As with system-created views in other samplers, more configuration options for the view are available in the Dataviews section of the Sampler's Advanced tab.
Mandatory: Yes
views > view > template > custom
The custom template allows the user to define all the details of the output.
views > view > template > custom > format
The format should be chosen to match the source data type.
The methods available for selection will be determined by the format chosen, as some methods are not appropriate to all formats.
views > view > template > custom > format > html
The HTML option should be chosen for normal web pages.
views > view > template > custom > format > xml
The XML option should be chosen for normal web pages.
views > view > template > custom > format > any > method
This option allows the user to choose the method by which to configure the output.
views > view > template > custom > format > any > method > xpath
The XPath method allows XPaths to be used to select the information.
See Also: XPath Method
views > view > template > custom > format > any > method > xpath > headlines
Headline variables may be defined in this section of the configuration.
views > view > template > custom > format > any > method > xpath > columns
The names of the columns may be defined in this section of the configuration. These may be pulled from the source data or statically defined, but ideally would not change.
views > view > template > custom > format > any > method > xpath > rows
The row names and table data may be defined in this section of the configuration. Rows may be specified individually, or if wildcarded XPaths are used then one definition may result in several rows being created.
views > view > sourceInfo
Allows additional information about the source to be displayed in the created view
views > view > sourceInfo > timeSinceUpdate
For Sample Data Transfer sources, this allows the number of seconds since the source sent a new copy of the data to be shown as a headline variable in the view. Every time the source sends data, regardless of the content and whether it has changed, the headline will be returned to 0.
For File sources, this allows the number of seconds since the file was last updated to be shown as a headline variable in the view. Every time the file's timestamp is changed (even though the contents are the same), the headline will be returned to 0.
By default this headline will be called timeSinceUpdate but can be changed if required.

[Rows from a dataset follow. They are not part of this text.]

(** * The core of the EVM interpreter of [evm/vm.py]

    A shallow embedding of the classes and functions of [evm/vm.py]:
    [Memory], [Stack], [CodeStream], [GasMeter], the execution environment
    (frame), [execute_vm] and [apply_message], followed by the properties
    the specification states about them.

    Python objects that are mutated in place are modelled by explicit state
    passing: a method returns the new value of [self].  Exceptions are
    values of type [Exception]. *)

From Stdlib Require Import ZArith List Lia Strings.Byte String.
From stdpp Require Import base option list gmap strings.
Import ListNotations.

Local Open Scope Z_scope.

(** ** Bytes *)

Abbreviation bytes := (list byte).

(** [ord] of a one-byte value, and the integers obtained by iterating over
    a [bytes] object. *)
Definition ord (b : byte) : Z := Z.of_N (Byte.to_N b).

(** [len(x)] as a Python integer. *)
Definition len {A} (l : list A) : Z := Z.of_nat (length l).

#[global] Instance byte_eq_dec : EqDecision byte.
Proof.
  intros a b. destruct (N.eq_dec (Byte.to_N a) (Byte.to_N b)) as [E | E].
  - left. apply (f_equal Byte.of_N) in E. rewrite !Byte.of_to_N in E. congruence.
  - right. congruence.
Defined.

#[global] Instance byte_countable : Countable byte :=
  inj_countable Byte.to_N Byte.of_N Byte.of_to_N.

(** A Python slice [l[lo:hi]] (step 1) for arbitrary integer bounds: a
    negative bound counts from the end, and both bounds are clamped to
    [0, len(l)]. *)
Definition slice_bound (n i : Z) : Z :=
  if i <? 0 then Z.max 0 (i + n) else Z.min i n.

Definition py_slice {A} (l : list A) (lo hi : Z) : list A :=
  let lo' := slice_bound (len l) lo in
  let hi' := slice_bound (len l) hi in
  take (Z.to_nat (hi' - lo')) (drop (Z.to_nat lo') l).

(** A Python subscript [l[i]] on a list: a negative index counts from the
    end, and an index outside [-len(l), len(l)) raises [IndexError], which
    is [None] here.  [py_get] reads the item, [py_set] assigns it. *)
Definition py_position {A} (l : list A) (i : Z) : option nat :=
  if (0 <=? i) && (i <? len l) then Some (Z.to_nat i)
  else if (i <? 0) && (- len l <=? i) then Some (Z.to_nat (i + len l))
  else None.

Definition py_get {A} (l : list A) (i : Z) : option A :=
  match py_position l i with
  | Some k => l !! k
  | None => None
  end.

Definition py_set {A} (l : list A) (i : Z) (x : A) : option (list A) :=
  match py_position l i with
  | Some k => Some (<[k := x]> l)
  | None => None
  end.

(** [sum(xs)] over a list of integers. *)
Definition sum (xs : list Z) : Z := fold_left Z.add xs 0.

(** ** Exceptions *)

(** The [VMError] family of [evm.exceptions].  [vm.py] imports [OutOfGas],
    [InsufficientStack], [FullStack] and [StackDepthLimit]; [InvalidOpcode]
    is what [evm.logic.invalid.invalid_op] raises. *)
Inductive VMError : Type :=
| OutOfGas
| InsufficientStack
| FullStack
| StackDepthLimit
| InvalidOpcode.

Inductive Exception : Type :=
| VMErr (e : VMError)          (* an instance of a subclass of VMError *)
| ValidationError              (* evm.exceptions.ValidationError *)
| ValueError                   (* builtin *)
| NameError (name : string).   (* builtin: [name] is not bound *)

(** [issubclass(exc_type, VMError)] *)
Definition is_VMError (e : Exception) : bool :=
  match e with VMErr _ => true | _ => false end.

(** The result of a call: a value, or an exception. *)
Inductive result (A : Type) : Type :=
| Ok (a : A)
| Raise (e : Exception).
Arguments Ok {A} a.
Arguments Raise {A} e.

Definition bind {A B} (r : result A) (k : A -> result B) : result B :=
  match r with
  | Ok a => k a
  | Raise e => Raise e
  end.

Notation "'let*' x ':=' r 'in' k" := (bind r (fun x => k))
  (at level 10, x pattern, r at level 100, k at level 200).
Notation "'check' r 'in' k" := (bind r (fun _ => k))
  (at level 10, r at level 100, k at level 200).

(** ** Validation helpers of [evm.validation] and [evm.utils.numeric] *)

Definition UINT_256_MAX : Z := 2 ^ 256 - 1.

(** Modelled from the spec: [evm.validation.validate_uint256] is not part of
    the sources; the specification says it checks that the value is a
    uint256, raising [ValidationError] otherwise. *)
Definition is_uint256 (v : Z) : bool := (0 <=? v) && (v <=? UINT_256_MAX).

Definition validate_uint256 (v : Z) : result unit :=
  if is_uint256 v then Ok tt else Raise ValidationError.

(** Modelled from the spec: [validate_lte(value, maximum)] and
    [validate_gte(value, minimum)] raise [ValidationError] when the bound
    is violated. *)
Definition validate_lte (v maximum : Z) : result unit :=
  if v <=? maximum then Ok tt else Raise ValidationError.

Definition validate_gte (v minimum : Z) : result unit :=
  if minimum <=? v then Ok tt else Raise ValidationError.

(** Modelled from the spec: [validate_length(value, length)] requires
    [len(value) == length]. *)
Definition validate_length (v : bytes) (length : Z) : result unit :=
  if len v =? length then Ok tt else Raise ValidationError.
Lemma page_step_wasReplaced p ev :
  wasReplaced (page_step p ev)
  = match ev with
    | WsMessage data =>
        match JSON_parse data with
        | Some m => wasReplaced p || is_eviction m
        | None => wasReplaced p
        end
    | WsClose => false
    | _ => wasReplaced p
    end.
Proof.
  destruct ev as [|data| | |ok|ok]; simpl; try reflexivity.
  - apply handleWebSocketMessage_fields.
  - unfold onclose. simpl. destruct (wasReplaced p) eqn:E; simpl.
    + reflexivity.
    + unfold attemptReconnect.
      destruct (_ <? _); simpl; exact E.
  - destruct (fired p <? length (timers p)); [|reflexivity].
    destruct (connectWebSocket_fields ok (timer_fired p))
      as (_ & _ & _ & -> & _). reflexivity.
  - destruct (negb (connected p) && (reconnectAttempts p =? 0));
      [|reflexivity].
    destruct (connectWebSocket_fields ok p) as (_ & _ & _ & -> & _).
    reflexivity.
Qed.

Lemma page_run_wasReplaced evs : ∀ p b,
  wasReplaced p = b →
  wasReplaced (page_run evs p)
  = fold_left
      (λ b ev,
         match ev with
         | WsMessage data =>
             match JSON_parse data with
             | Some m => b || is_eviction m
             | None => b
             end
         | WsClose => false
         | _ => b
         end) evs b.
Proof.
  induction evs as [|ev evs IH]; intros p b Hb; simpl; [exact Hb|].
  apply IH. rewrite page_step_wasReplaced, Hb. reflexivity.
Qed.

Lemma new_NumpadKeyboard_wasReplaced ok :
  wasReplaced (new_NumpadKeyboard ok) = false.
Proof. destruct ok; reflexivity. Qed.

views > view > sourceInfo > timeSinceUpdate > show
Whether to show the time since the source sent a new copy of the data in the timeSinceUpdate headline.
views > view > sourceInfo > timeSinceUpdate > name
If the view template configuration results in a headline called timeSinceUpdate then the default name will conflict. This setting allows the source info headline name to be changed. In most cases you will not need to set this.
views > view > sourceInfo > timeSinceModification
For Sample Data Transfer sources, this allows the number of seconds since the source data was different to the current data to be shown as a headline variable in the view. If the source sends a new copy of the data and it is the same as last time then this headline will continue to increase. If the source data changes (even if it changes something that isn't being extracted and displayed in the view) then this will be reset to 0.
For File sources, this allows the number of seconds since the file contents were changed to be shown as a headline variable in the view. If the file's contents are changed, this headline will be reset to 0.
By default this headline will be called timeSinceModification but can be changed if required.
views > view > sourceInfo > timeSinceModification > show
Whether to show the time since the source data changed in the timeSinceModification headline.
views > view > sourceInfo > timeSinceModification > name
If the view template configuration results in a headline called timeSinceModification then the default name will conflict. This setting allows the source info headline name to be changed. In most cases you will not need to set this.